Time: O(M) per request, where M = expired requests to remove
Space: O(N) where N = requests in queue

Pros

Smooths out traffic bursts into steady stream
Predictable output rate
Good for network traffic shaping

Cons

Requires queue/buffer storage
Higher memory usage (O(N))
Requests may experience variable latency

Real-World Usage

Network QoS (Quality of Service)
Video streaming rate control
Traffic shaping in routers

Fixed Window Counter

This algorithm divides time into equal intervals where each interval has a maximum number of requests it can serve which is tracked using a counter. This counter resets every time a new interval begins.

graph TB
    subgraph "Fixed Window Counter"
        A[Incoming Request] --> B{Check Current Time}
        B --> C{Window Expired?}
        C -->|Yes| D[Reset Counter to 0]
        C -->|No| E[Keep Current Counter]
        D --> F[Update Window Start Time]
        E --> G{Counter < Limit?}
        F --> G
        G -->|Yes| H[Increment Counter]
        G -->|No| I[Reject Request]
        H --> J[Accept Request]
    end

The Burst Problem

The major issue with fixed window counters is the 2x burst at window boundaries:

graph LR
    subgraph "Burst Problem Example"
        W1["Window 1
10:00:00-10:00:59
100 req at 10:00:30-59"]
        W2["Window 2
10:01:00-10:01:59
100 req at 10:01:00-29"]
        W1 --> W2
        Problem["⚠️ Result: 200 requests
in 60 seconds
(10:00:30-10:01:29)
2x the limit!"]
    end

Implementation

sequenceDiagram
    participant Client
    participant RateLimiter
    participant Window as Window State

    Note over Window: Window 1: 10:00:00-10:00:59
Counter=0, Limit=100

    Client->>RateLimiter: Request 1 (t=10:00:05)
    RateLimiter->>Window: Get current time
    Window-->>RateLimiter: 10:00:05
    RateLimiter->>Window: Check if window expired
    Window-->>RateLimiter: No (still in window)
    RateLimiter->>Window: Check counter (0 < 100?)
    Window-->>RateLimiter: Yes
    RateLimiter->>Window: Increment counter (0→1)
    RateLimiter-->>Client: 200 OK (Request Accepted)

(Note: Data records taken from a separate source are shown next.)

(* ===== verification/JitRun.v ===== *)
(** * Compiled programs run as the interpreter does

    The simulation between the turns of the interpreter and the runs of the
    processor over the code of the blocks, for the instructions the compiler
    gets right; with the prologue and the epilogue it gives the contract of
    the function that [gen_jit_code] leaves in the buffer. *)

From stdpp Require Import relations.
From S2P Require Import Prelude Mem EbpfInst EbpfVm EbpfVmProps EbpfVmSem EbpfTurns Thumb2 Jit JitEmit JitProps JitLayout.
From S2P Require Import ThumbSem ThumbRun JitSem JitArith JitBuild JitJump.

(** ** Where the compiler is right *)

(** The comparison is the one of the low words unless it is signed; JSET, and
    the orders that get no branch, are never right. *)
Definition jump_exact (i : ebpf_inst) (x y : Z) : bool :=
  let op := BPF_OP (i_opcode i) in
  bool_decide (op ∈ cmp_ops) && (signed_jump op || (x >> 32 =? jump_operand i y >> 32)).

Definition regs_exact (i : ebpf_inst) : bool := (i_dst i <? MAX_BPF_EXT_REG) && (i_src i <? MAX_BPF_EXT_REG).

Definition exact_at (i : ebpf_inst) (rs : list Z) : bool :=
  regs_exact i &&
  match opcode_of (i_opcode i) with
  | None => false
  | Some EBPF_OP_LDDW | Some EBPF_OP_JA => true
  | Some EBPF_OP_LDXDW => ldx_range (i_offset i)
  | Some EBPF_OP_LDXW =>
      in_regs (i_dst i) && ldx_range (i_offset i) &&
      match zget rs (i_dst i) with Some x => x >> 32 =? 0 | None => false end
  | Some o =>
      if is_cond_jump o then
        match zget rs (i_dst i), zget rs (i_src i) with
        | Some x, Some y => jump_exact i x y
        | _, _ => false
        end
      else jit_exact i
  end.

(** The program has no instruction the compiler gives up on, and the second
    halves of the constants are not instructions. *)
Definition slot_ok (prog : list ebpf_inst) (pc : Z) : bool :=
  match zget prog pc with
  | Some i =>
      (0 <=? inst_ret i) &&
      (if 0 <? inst_ret i then
         match zget prog (pc + 1) with Some i2 => bool_decide (opcode_of (i_opcode i2) = None) | None => false end
       else true)
  | None => false
  end.
Definition prog_ok (prog : list ebpf_inst) : bool := forallb (slot_ok prog) (zrange 0 (length prog)).

(** The run of the interpreter gets to EXIT in at most [n] turns, through
    instructions that are compiled right for the registers they meet. *)
Fixpoint exact_run (ce : Z -> list Z -> memory -> option (Z * memory)) (en : exec_env) (n : nat) (st : vm_state) : bool :=
  match n with
  | O => false
  | S n' =>
      match zget (e_insts en) (s_pc st) with
      | None => false
      | Some i =>
          if bool_decide (opcode_of (i_opcode i) = Some EBPF_OP_EXIT) then true
          else exact_at i (s_reg st) && match step ce en st with Ok st' => exact_run ce en n' st' | _ => false end
      end
  end.

(** ** The comparisons agree *)

Lemma cmp_low_exact (x y : Z) :
  0 <= x < 2 ^ 64 -> 0 <= y < 2 ^ 64 -> x >> 32 = y >> 32 ->
  (u32 x =? u32 y) = (x =? y) /\ (u32 y <? u32 x) = (y <? x) /\ (u32 y <=? u32 x) = (y <=? x).
Proof.
  intros Hx Hy H. rewrite !Z.shiftr_div_pow2 in H by lia. unfold u32, wrap.
  pose proof (Z.div_mod x (2 ^ 32) ltac:(lia)). pose proof (Z.div_mod y (2 ^ 32) ltac:(lia)).
  split_and!.
  - destruct (Z.eqb_spec (x mod 2 ^ 32) (y mod 2 ^ 32)), (Z.eqb_spec x y); (done || lia).
  - destruct (Z.ltb_spec (y mod 2 ^ 32) (x mod 2 ^ 32)), (Z.ltb_spec y x); (done || lia).
  - destruct (Z.leb_spec (y mod 2 ^ 32) (x mod 2 ^ 32)), (Z.leb_spec y x); (done || lia).
Qed.

Lemma operand_range (i : ebpf_inst) (y : Z) : 0 <= y < 2 ^ 64 -> 0 <= operand i y < 2 ^ 64.
Proof. intros Hy. unfold operand. destruct (_ =? _); [done|apply u64_range]. Qed.

Lemma jump_decides (i : ebpf_inst) (o : opcode) (rs : list Z) (x y : Z) :
  inst_wf i -> opcode_of (i_opcode i) = Some o -> is_cond_jump o = true ->
  zget rs (i_dst i) = Some x -> zget rs (i_src i) = Some y -> 0 <= x < 2 ^ 64 -> 0 <= y < 2 ^ 64 ->
  jump_exact i x y = true ->
  jump_taken o i rs = Ok (cmp_decides (BPF_OP (i_opcode i)) x (operand i y)).
Proof.
  intros (_ & _ & _ & _ & Himm) Ho Hc Hx%get_reg_Ok Hy%get_reg_Ok Rx Ry [Hop%bool_decide_eq_true He]%andb_true_iff.
  assert (Ez : u32 (operand i y) = u32 (jump_operand i y) /\ 0 <= jump_operand i y < 2 ^ 64).
  { unfold jump_operand. rewrite Ho. destruct (unsigned_order o) eqn:Eu; [|split; [done|by apply operand_range]].
    pose proof (opcode_of_Some _ _ Ho) as Hcode. unfold operand. rewrite Hcode.
    pose proof (u32_range (i_imm i)). split; [|lia]. destruct o; try discriminate Eu; cbn [Z.eqb];
      (change (wrap 32 (wrap 64 (i_imm i)) = wrap 32 (wrap 32 (i_imm i))); rewrite wrap_idemp; by apply wrap_wrap). }
  destruct Ez as [Ez Rz]. set (z := jump_operand i y) in *. set (w := operand i y) in *.
  assert (Hlow : signed_jump (BPF_OP (i_opcode i)) = false ->
    (u32 x =? u32 w) = (x =? z) /\ (u32 w <? u32 x) = (z <? x) /\ (u32 w <=? u32 x) = (z <=? x)).
  { intros E. rewrite E in He. cbn [orb] in He. rewrite Ez. apply cmp_low_exact; [done..|]. by apply Z.eqb_eq. }
  unfold cmp_ops in Hop. pose proof (opcode_of_Some _ _ Ho) as Hcode. unfold z, jump_operand in Hlow. rewrite Ho in Hlow.
  unfold w, operand in *. rewrite Hcode in *.
  destruct o; try discriminate Hc; try (exfalso; revert Hop; apply (bool_decide_unpack _); vm_compute; exact I);
    cbn [jump_taken]; rewrite ?Hx, ?Hy; cbn [mbind res_bind]; cbn [unsigned_order] in Hlow;
    first [destruct (Hlow eq_refl) as (L1 & L2 & L3)|clear Hlow]; apply f_equal; symmetry; 
    first [exact L1|exact L2|exact L3|exact (f_equal negb L1)|reflexivity|idtac].
  - change ((s64 (u64 (i_imm i)) <? s64 x) = (i_imm i <? s64 x)). by rewrite s64_u64_imm.
  - change ((s64 (u64 (i_imm i)) <=? s64 x) = (i_imm i <=? s64 x)). by rewrite s64_u64_imm.
Qed.

(** ** The words of a block *)

Lemma put_bytes_before (d c c' : list Z) (i j : Z) : put_bytes i d c = Some c' -> j < i -> zget c' j = zget c j.
Proof.
  revert c i. induction d as [|b d IH]; intros c i H Hj; [by injection H as <-|]. cbn [put_bytes] in H.
  destruct (zset c i b) as [c1|] eqn:E; [|done]. cbn [mbind option_bind] in H.
  rewrite (IH _ _ H) by lia. apply (zget_zset_ne _ _ _ _ _ E). lia.
Qed.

    Note over Client,Window: ... more requests ...

    Client->>RateLimiter: Request 100 (t=10:00:55)
    RateLimiter->>Window: Check counter (99 < 100?)
    Window-->>RateLimiter: Yes
    RateLimiter->>Window: Increment counter (99→100)
    RateLimiter-->>Client: 200 OK (Request Accepted)

    Client->>RateLimiter: Request 101 (t=10:00:58)
    RateLimiter->>Window: Check if window expired
    Window-->>RateLimiter: No
    RateLimiter->>Window: Check counter (100 < 100?)
    Window-->>RateLimiter: No
    RateLimiter-->>Client: 429 Too Many Requests (REJECTED)

    Note over Window: Window expires at 10:01:00

    Client->>RateLimiter: Request 102 (t=10:01:02)
    RateLimiter->>Window: Get current time
    Window-->>RateLimiter: 10:01:02
    RateLimiter->>Window: Check if window expired
    Window-->>RateLimiter: Yes (10:01:02 >= 10:01:00)
    RateLimiter->>Window: Reset counter to 0
    RateLimiter->>Window: Update window start (10:01:02)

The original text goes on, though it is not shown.